*** Opening of Dataset ***
Lemma _match_keywords_total (opp profile : dict) :
  field_is profile "keywords" is_str_list = true →
  field_ok opp "title" is_str = true →
  field_ok opp "description" is_str = true →
  field_ok opp "skills" is_str_list = true →
  ∃ x, _match_keywords opp profile = Ok x.
Proof.
  intros [kws Hkws]%field_strs [title Ht]%str_field_get
         [desc Hd]%str_field_get [skills Hsk]%(join_field_total " ").
  unfold _match_keywords, py_index.
  rewrite Hkws. bind_step. rewrite py_truthy_list. bind_step.
  destruct (negb (negb _)); [by eexists|].
  rewrite Hsk. bind_step. rewrite Ht, Hd.
  change (VList [VStr title; VStr desc; VStr skills])
    with (VList (VStr <$> [title; desc; skills])).
  rewrite py_join_strs. bind_step.
  simpl py_iter. bind_step. rewrite mapR_py_lower_strs. bind_step.
  destruct (bool_decide _) eqn:E; [by eexists|].
  apply bool_decide_eq_false in E. unfold py_truediv.
  destruct (Z.of_nat (length (lower <$> kws)) =? 0)%Z eqn:Ez.
  - apply Z.eqb_eq in Ez. destruct kws; [done | simpl in Ez; lia].
  - bind_step. by eexists.
Qed.

Lemma _apply_modifiers_total (b : pyfloat) (opp profile : dict) :
  field_is profile "salary_min" is_num = true →
  field_ok opp "is_still_open" is_opt_bool = true →
  field_ok opp "compensation" is_opt_str = true →
  ∃ x, _apply_modifiers b opp profile = Ok x.
Proof.
  intros [sal Hsal]%field_num Hopen [c Hc]%opt_str_truthy_total.
  unfold _apply_modifiers, py_and_cond.
  assert (∃ o, py_truthy (py_get_default opp "is_still_open" (VBool true))
               = Ok o) as [o Ho].
  { unfold py_get_default.
    apply field_ok_cases in Hopen as [-> | (v & -> & Hv)]; simpl;
      [by eexists|]. destruct v; try done; by eexists. }
  rewrite Ho. bind_step. rewrite Hc. bind_step.
  unfold py_get. rewrite Hsal. simpl.
  destruct c; [|by eexists]. destruct sal; by eexists.
Qed.

End Totality.

Section ScoreTotal.

Variable encode : string → list Q.
Variable np_sqrt : Q → Q.

(** The provider returns vectors of one fixed dimension. *)
Hypothesis encode_dim : ∀ s, length (encode s) = length (encode "").

Lemma skill_factor_total (opp profile : dict) :
  wf_profile encode profile = true →
  field_ok opp "skills" is_str_list = true →
  ∃ x, skill_factor encode np_sqrt opp profile = Ok x.
Proof.
  unfold wf_profile. rewrite !andb_true_iff.
  intros (_ & Hemb) Hskills. unfold skill_factor, py_get, py_index.
  apply field_ok_cases in Hskills as [-> | (v & -> & Hv)]; simpl;
    [by eexists|].
  apply is_str_list_inv in Hv as [l ->]. rewrite py_truthy_list. bind_step.
  destruct (negb (bool_decide _)); simpl; [|by eexists].
  destruct (profile !! "skills_embedding") as [emb|]; simpl; [|by eexists].
  destruct emb as [| | | | |v]; try done. simpl.
  rewrite py_join_strs. bind_step. simpl.
  unfold _cosine_similarity, np_dot.
  apply Nat.eqb_eq in Hemb. rewrite encode_dim, Hemb, Nat.eqb_refl.
  by eexists.
Qed.

Lemma opportunity_record_fields (opp : dict) :
  opportunity_record opp = true →
  field_ok opp "title" is_str = true ∧
  field_ok opp "company" is_opt_str = true ∧
  field_ok opp "type" is_opt_str = true ∧
  field_ok opp "location" is_opt_str = true ∧
  field_ok opp "remote" is_opt_bool = true ∧
  field_ok opp "description" is_opt_str = true ∧
  field_ok opp "requirements" is_str_list = true ∧
  field_ok opp "skills" is_str_list = true ∧
  field_ok opp "compensation" is_opt_str = true ∧
  field_ok opp "is_still_open" is_opt_bool = true.
Proof.
  unfold opportunity_record. rewrite !andb_true_iff.
  intros (((((((((Ht & Hc) & ?) & ?) & ?) & ?) & ?) & ?) & ?) & ?).
  repeat split; try done.
  - unfold field_is, field_ok in *. by destruct (opp !! "title").
  - unfold field_is, field_ok in *.
    destruct (opp !! "company") as [[]|]; done.
Qed.

(** Scoring returns, with a value between 0 and 100, on every opportunity
    record whose description is not [None] and every well-formed
    profile. *)
Theorem calculate_match_score_total (opp profile : dict) :
  wf_profile encode profile = true →
  opportunity_record opp = true →
  opp !! "description" ≠ Some VNone →
  ∃ q, calculate_match_score encode np_sqrt opp profile = Ok (Fin q) ∧
       0 <= q ∧ q <= 100.
Proof.
  intros Hp Hopp Hdesc.
  destruct (opportunity_record_fields _ Hopp)
    as (Ht & Hc & Hty & Hl & Hr & Hd & Hreq & Hsk & Hcomp & Hopen).
  assert (Hd' : field_ok opp "description" is_str = true).
  { unfold field_ok in *. destruct (opp !! "description") as [[]|]; done. }
  pose proof Hp as Hp'. unfold wf_profile in Hp'.
  rewrite !andb_true_iff in Hp'.
  destruct Hp' as (((((((Hro & Hpl) & Hpt) & Hex) & Htc) & Hkw) & Hsal) & _).
  destruct (skill_factor_total _ _ Hp Hsk) as [[ss ws] Hs].
  destruct (_match_location_total _ _ Hro Hpl Hr Hl) as [l Hl'].
  destruct (_match_type_total _ _ Hpt Hty) as [t Ht'].
  destruct (_match_experience_total _ _ Hex Hd Hreq) as [e He'].
  destruct (_match_company_total _ _ Htc Hc) as [c Hc'].
  destruct (_match_keywords_total _ _ Hkw Ht Hd' Hsk) as [k Hk'].
  set (scores := (ss ++ [l; t; e; c; k])%list).
  set (weights :=
         (ws ++ [Fin 0.20; Fin 0.15; Fin 0.10; Fin 0.10; Fin 0.05])%list).
  destruct (_apply_modifiers_total (weighted_total scores weights) _ _
              Hsal Hopen Hcomp) as [m Hm].
  assert (Hscore : calculate_match_score encode np_sqrt opp profile
                   = Ok (py_max (Fin 0) (py_min (Fin 100) m))).
  { unfold calculate_match_score, factor_lists.
    rewrite Hs. bind_step. rewrite Hl', Ht', He', Hc', Hk'. bind_step.
    fold scores weights. by rewrite Hm. }
  destruct (clamp_in_range m) as (q & Hq & Hq0 & Hq1).
  exists q. by rewrite Hscore, Hq.
Qed.

End ScoreTotal.

Section ProfileTotal.
(** X15: the folder resolver reads its key by its non-empty segments: within
    a run, two keys with the same segments (whatever their slashes at the
    ends or doubled in between) resolve to the same node with the same
    effect on map and cache, and a key without segments resolves to the map
    root and changes nothing. *)
Theorem folder_key_by_segments σ cache k1 k2 :
  run_state σ cache → segments k1 = segments k2 →
  _ensure_folder_nodes 0 cache k1 σ = _ensure_folder_nodes 0 cache k2 σ
  ∧ (segments k1 = [] →
     _ensure_folder_nodes 0 cache k1 σ = inr (0, σ, cache)).
Proof.
  intros Hinv%run_state_inv Hseg. split.
  - destruct (cache !! k1) as [id1|] eqn:H1.
    { rewrite (ensure_cached σ cache k1 id1 k1), (ensure_cached σ cache k1 id1 k2);
        done. }
    destruct (cache !! k2) as [id2|] eqn:H2.
    { rewrite (ensure_cached σ cache k2 id2 k1), (ensure_cached σ cache k2 id2 k2);
        done. }
    unfold _ensure_folder_nodes. rewrite H1, H2.
    fold (segments k1). fold (segments k2). by rewrite Hseg.
  - intros Hnil. unfold _ensure_folder_nodes.
    destruct (cache !! k1) as [id1|] eqn:H1.
    { by destruct (cached_key_segments _ _ _ _ Hinv H1) as [? _]. }
    fold (segments k1). by rewrite Hnil.
Qed.

Lemma folder_key_by_segments_witness :
  ∃ node σ' cache',
    _ensure_folder_nodes 0 ∅ "season1/intros" [ET.new_element "map"]
    = inr (node, σ', cache')
    ∧ _ensure_folder_nodes 0 cache' "/season1//intros/" σ'
      = inr (node, σ', cache').
Proof.
  destruct (_ensure_folder_nodes 0 ∅ "season1/intros" [ET.new_element "map"])
    as [e|[[node σ'] cache']] eqn:H; [vm_compute in H; discriminate|].
  exists node, σ', cache'. split; [reflexivity|].
  destruct (folder_key_by_segments σ' cache' "/season1//intros/"
              "season1/intros") as [-> _].
  - by eapply run_resolve; [apply run_start|exact H].
  - reflexivity.
  - destruct (ensure_folder_nodes_inv _ _ _ _ _ _ folder_inv_start H)
      as (_ & _ & _ & _ & _ & Hagain).
    exact Hagain.
Defined.

(** ** A renamed file keeps its extension *)

Lemma rfind_app_absent c s t :
  forall_str ((λ x, negb (bool_decide (x = c)))) t = true → rfind c (s +:+ t) = rfind c s.
Proof.
  intros Ht. unfold rfind. rewrite rfind_from_app.
  by apply rfind_from_absent.
Qed.

Lemma rfind_bounds c s : (-1 ≤ rfind c s < Z.of_nat (String.length s))%Z.
Proof.
  destruct (last_occurrence c s) as [Hno|(a & b & -> & Hb)].
  - rewrite rfind_absent by done. lia.
  - rewrite rfind_last by done. rewrite str_length_app. simpl. lia.
Qed.

Lemma rfind_lt_free c u v :
  (rfind c (u +:+ v) < Z.of_nat (String.length u))%Z →
  forall_str ((λ x, negb (bool_decide (x = c)))) v = true.
Proof.
  intros H. destruct (last_occurrence c v) as [Hno|(a & b & -> & Hb)]; [done|].
  rewrite <- str_app_assoc, rfind_last in H by done.
  rewrite str_length_app in H. lia.
Qed.

Lemma str_drop_app_le n s t :
  n ≤ String.length s → str_drop n (s +:+ t) = str_drop n s +:+ t.
Proof.
  revert s. induction n as [|n IH]; intros s Hn.
  - by destruct s; [destruct t|].
  - destruct s as [|c s]; simpl in Hn; [lia|].
    rewrite str_app_cons. simpl. apply IH. lia.
Qed.

Lemma str_take_app_le n s t :
  n ≤ String.length s → str_take n (s +:+ t) = str_take n s.
Proof.
  revert s. induction n as [|n IH]; intros s Hn.
  - by destruct s; [destruct t|].
  - destruct s as [|c s]; simpl in Hn; [lia|].
    rewrite str_app_cons. simpl. rewrite IH; [done|lia].
Qed.

Lemma exists_str_app p s t :
  exists_str p (s +:+ t) = exists_str p s || exists_str p t.
Proof. str_induction s; [done|]. by rewrite IHs, orb_assoc. Qed.

Lemma digit_not_dot_slash c :
  in_range 48 57 c = true → (λ x, negb (bool_decide (x = "."%char))) c = true ∧ (λ x, negb (bool_decide (x = "/"%char))) c = true.
Proof. each_char c. Qed.

Lemma counter_free i :
  forall_str ((λ x, negb (bool_decide (x = "."%char)))) ("-" +:+ str_of_nat i) = true
  ∧ forall_str ((λ x, negb (bool_decide (x = "/"%char)))) ("-" +:+ str_of_nat i) = true.
Proof.
  rewrite str_app_cons, str_app_nil_l. cbn [forall_str].
  split; (apply andb_true_iff; split; [done|]);
    (eapply forall_str_impl; [|apply str_of_nat_digits]);
    intros c Hc; by apply digit_not_dot_slash.
Qed.

Lemma splitext_with_ext a b :
  forall_str (λ x, negb (bool_decide (x = "."%char))) b = true →
  forall_str (λ x, negb (bool_decide (x = "/"%char))) (String "." b) = true →
  exists_str (λ c, negb (bool_decide (c = "."%char)))
    (str_drop (Z.to_nat (rfind "/" a + 1)) a) = true →
  splitext (a +:+ String "." b) = (a, String "." b).
Proof.
  intros Hb Hbs Hex. unfold splitext.
  rewrite (rfind_app_absent "/") by done. rewrite rfind_last by done.
  pose proof (rfind_bounds "/" a) as Bs. set (sep := rfind "/" a) in *.
  rewrite Nat2Z.id, str_take_app, str_drop_app.
  rewrite bool_decide_eq_true_2 by lia.
  rewrite str_drop_app_le by lia.
  assert (Z.to_nat (Z.of_nat (String.length a) - (sep + 1))
          = String.length (str_drop (Z.to_nat (sep + 1)) a)) as ->.
  { rewrite str_drop_length. lia. }
  by rewrite str_take_app, Hex.
Qed.

(** How [os.path.splitext] splits: off an extension that is a dot and
    characters without dot or slash, or not at all; in the second case it
    does not split the name with a dot-free and slash-free tail either. *)
Lemma splitext_shape name :
  (∃ a b, splitext name = (a, String "." b)
          ∧ forall_str (λ x, negb (bool_decide (x = "."%char))) b = true
          ∧ forall_str (λ x, negb (bool_decide (x = "/"%char))) (String "." b)
            = true)
  ∨ (splitext name = (name, "")
     ∧ ∀ t, forall_str (λ x, negb (bool_decide (x = "."%char))) t = true →
            forall_str (λ x, negb (bool_decide (x = "/"%char))) t = true →
            splitext (name +:+ t) = (name +:+ t, "")).
Proof.
  pose proof (rfind_bounds "/" name) as Bs.
  pose proof (rfind_bounds "." name) as Bd.
  unfold splitext at 1 2.
  set (sep := rfind "/" name) in *. set (dot := rfind "." name) in *.
  destruct (bool_decide (dot > sep)%Z
            && exists_str (λ c, negb (bool_decide (c = "."%char)))
                 (str_take (Z.to_nat (dot - (sep + 1)))
                    (str_drop (Z.to_nat (sep + 1)) name))) eqn:Hcond.
  - left. apply andb_true_iff in Hcond as [Hgt%bool_decide_eq_true _].
    destruct (last_occurrence "." name) as [Hno|(a & b & E & Hb)].
    { unfold dot in Hgt. rewrite rfind_absent in Hgt by done. lia. }
    assert (dot = Z.of_nat (String.length a)) as Hdot.
    { unfold dot. rewrite E. by apply rfind_last. }
    exists a, b. rewrite Hdot, Nat2Z.id, E, str_take_app, str_drop_app.
    split; [done|]. split; [done|].
    apply (rfind_lt_free "/" a). rewrite <- E. fold sep. lia.
  - right. split; [done|]. intros t Htd Hts. unfold splitext.
    rewrite !rfind_app_absent by done. fold sep dot.
    destruct (decide (dot > sep)%Z) as [Hgt|Hle].
    + rewrite bool_decide_eq_true_2 in Hcond by done.
      rewrite bool_decide_eq_true_2 by done. cbn [andb] in *.
      rewrite str_drop_app_le by lia.
      rewrite str_take_app_le by (rewrite str_drop_length; lia).
      by rewrite Hcond.
    + by rewrite bool_decide_eq_false_2.
Qed.

(** The candidate names split as the name does: the counter goes to the
    base, the extension stays. *)
Lemma splitext_candidate name i :
  splitext (candidate (splitext name).1 (splitext name).2 i)
  = ((splitext name).1 +:+ "-" +:+ str_of_nat i, (splitext name).2).
Proof.
  destruct (counter_free i) as [Hmd Hms].
  unfold candidate.
  destruct (splitext_shape name) as [(a & b & -> & Hb & Hbs)|[-> Hext]];
    cbn [fst snd].
  - replace (a +:+ "-" +:+ str_of_nat i +:+ String "." b)
      with ((a +:+ "-" +:+ str_of_nat i) +:+ String "." b)
      by (by rewrite !str_app_assoc).
    apply splitext_with_ext; [done..|].
    rewrite (rfind_app_absent "/") by done.
    pose proof (rfind_bounds "/" a).
    rewrite str_drop_app_le by lia. rewrite exists_str_app.
    apply orb_true_iff. by right.
  - replace (name +:+ "-" +:+ str_of_nat i +:+ "")
      with (name +:+ "-" +:+ str_of_nat i)
      by (by rewrite <- !str_app_assoc, str_app_nil_r).
    by apply Hext.
Qed.

(** X16: a name that the naming policy changes keeps its extension: the
    result splits, as [os.path.splitext] splits it, into the base of the
    name followed by the counter, and the extension of the name. *)
Theorem dedup_name_keeps_extension {A} (name : string) (used : gmap string A) :
  (splitext (_dedup_name name used)).2 = (splitext name).2
  ∧ (_dedup_name name used ≠ name →
     ∃ i, (splitext (_dedup_name name used)).1
          = (splitext name).1 +:+ "-" +:+ str_of_nat i).
Proof.
  destruct (dedup_name_is_candidate name used) as [_ [->|[i ->]]].
  - by split.
  - rewrite splitext_candidate. cbn [fst snd]. split; [done|].
    intros _. by exists i.
Qed.

Lemma dedup_name_keeps_extension_witness :
  _dedup_name "a.b/clip.MP4" ({[ "a.b/clip.MP4" := 1 ]} : gmap string nat)
  = "a.b/clip-2.MP4"
  ∧ ∃ i, (splitext (_dedup_name "a.b/clip.MP4"
                      ({[ "a.b/clip.MP4" := 1 ]} : gmap string nat))).1
         = (splitext "a.b/clip.MP4").1 +:+ "-" +:+ str_of_nat i.
Proof.
  split; [reflexivity|].
  apply (proj2 (dedup_name_keeps_extension "a.b/clip.MP4"
                  ({[ "a.b/clip.MP4" := 1 ]} : gmap string nat))).
  vm_compute. discriminate.
Defined.
(** ** The files of a batch *)

Lemma lower_nonempty s : s ≠ "" → lower s ≠ "".
Proof. by destruct s. Qed.

Lemma sorted_set_spec l :
  Sorted str_le (sorted_set l)
  ∧ NoDup (sorted_set l)
  ∧ ∀ e, e ∈ sorted_set l ↔ e ∈ l.
Proof.
  unfold sorted_set. split; [apply Sorted_merge_sort, _|].
  pose proof (merge_sort_Permutation str_le
                (remove_dups l)) as HP.
  split.
  - rewrite HP. apply NoDup_remove_dups.
  - intros e. rewrite HP. apply elem_of_remove_dups.
Qed.

Lemma elem_of_sorted_set e l : e ∈ sorted_set l ↔ e ∈ l.
Proof. apply sorted_set_spec. Qed.

(** X17: the extension list of the plugin is sorted, free of duplicates and
    of empty strings, and lower-case.  When the metadata of the plugin names
    extensions, the list holds exactly these, lowered, and no handler is
    asked; when any question to the plugin manager raises, the list is
    empty. *)
Theorem supported_extensions_sorted (host : Host) (plugin_id : string) :
  let exts := _get_supported_extensions_for_plugin host plugin_id in
  Sorted str_le exts
  ∧ NoDup exts
  ∧ (∀ e, e ∈ exts → e ≠ "" ∧ lower e = e)
  ∧ (∀ formats,
       supported_formats host plugin_id = inr (Some formats) →
       omap truthy_extension formats ≠ [] →
       ∀ e, e ∈ exts ↔ ∃ x, x ∈ omap truthy_extension formats ∧ e = lower x)
  ∧ (∀ err, supported_formats host plugin_id = inl err → exts = []).
Proof.
  cbn zeta. unfold _get_supported_extensions_for_plugin.
  split; [|split; [|split; [|split]]].
  - destruct (_ ≫= _) as [|l] eqn:E; [constructor|].
    apply bind_inr in E as (formats & _ & E).
    apply bind_inr in E as (exts & _ & [= <-]). apply sorted_set_spec.
  - destruct (_ ≫= _) as [|l] eqn:E; [constructor|].
    apply bind_inr in E as (formats & _ & E).
    apply bind_inr in E as (exts & _ & [= <-]). apply sorted_set_spec.
  - intros e. destruct (_ ≫= _) as [|l] eqn:E; [by intros ?%elem_of_nil|].
    apply bind_inr in E as (formats & _ & E).
    apply bind_inr in E as (exts & _ & [= <-]).
    intros He. rewrite elem_of_sorted_set in He.
    apply list_elem_of_fmap in He as (x & -> & [Hx _]%list_elem_of_filter).
    split; [by apply lower_nonempty|apply lower_idem].
  - intros formats Hf Hne e. rewrite Hf. cbn [mbind result_bind default].
    change (id formats) with formats.
    destruct (omap truthy_extension formats) as [|x0 xs] eqn:Ex; [done|].
    cbn [mbind result_bind]. rewrite elem_of_sorted_set.
    rewrite list_elem_of_fmap. split.
    + intros (x & -> & [_ Hx]%list_elem_of_filter). by exists x.
    + intros (x & Hx & ->). exists x. split; [done|].
      apply list_elem_of_filter. split; [|done].
      rewrite <- Ex in Hx. apply list_elem_of_omap in Hx as (f & _ & Hf').
      destruct f as [|[[|c r]|]]; simplify_eq/=. done.
  - intros err ->. done.
Qed.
*** Close of Dataset ***
Description of the task
There is a line with "destruct (clamp_in_range m)" and a line with "- reflexivity." above. Copy exactly those two lines and all lines between them, with nothing else.

Expected answer
  destruct (clamp_in_range m) as (q & Hq & Hq0 & Hq1).
  exists q. by rewrite Hscore, Hq.
Qed.

End ScoreTotal.

Section ProfileTotal.
(** X15: the folder resolver reads its key by its non-empty segments: within
    a run, two keys with the same segments (whatever their slashes at the
    ends or doubled in between) resolve to the same node with the same
    effect on map and cache, and a key without segments resolves to the map
    root and changes nothing. *)
Theorem folder_key_by_segments σ cache k1 k2 :
  run_state σ cache → segments k1 = segments k2 →
  _ensure_folder_nodes 0 cache k1 σ = _ensure_folder_nodes 0 cache k2 σ
  ∧ (segments k1 = [] →
     _ensure_folder_nodes 0 cache k1 σ = inr (0, σ, cache)).
Proof.
  intros Hinv%run_state_inv Hseg. split.
  - destruct (cache !! k1) as [id1|] eqn:H1.
    { rewrite (ensure_cached σ cache k1 id1 k1), (ensure_cached σ cache k1 id1 k2);
        done. }
    destruct (cache !! k2) as [id2|] eqn:H2.
    { rewrite (ensure_cached σ cache k2 id2 k1), (ensure_cached σ cache k2 id2 k2);
        done. }
    unfold _ensure_folder_nodes. rewrite H1, H2.
    fold (segments k1). fold (segments k2). by rewrite Hseg.
  - intros Hnil. unfold _ensure_folder_nodes.
    destruct (cache !! k1) as [id1|] eqn:H1.
    { by destruct (cached_key_segments _ _ _ _ Hinv H1) as [? _]. }
    fold (segments k1). by rewrite Hnil.
Qed.

Lemma folder_key_by_segments_witness :
  ∃ node σ' cache',
    _ensure_folder_nodes 0 ∅ "season1/intros" [ET.new_element "map"]
    = inr (node, σ', cache')
    ∧ _ensure_folder_nodes 0 cache' "/season1//intros/" σ'
      = inr (node, σ', cache').
Proof.
  destruct (_ensure_folder_nodes 0 ∅ "season1/intros" [ET.new_element "map"])
    as [e|[[node σ'] cache']] eqn:H; [vm_compute in H; discriminate|].
  exists node, σ', cache'. split; [reflexivity|].
  destruct (folder_key_by_segments σ' cache' "/season1//intros/"
              "season1/intros") as [-> _].
  - by eapply run_resolve; [apply run_start|exact H].
  - reflexivity.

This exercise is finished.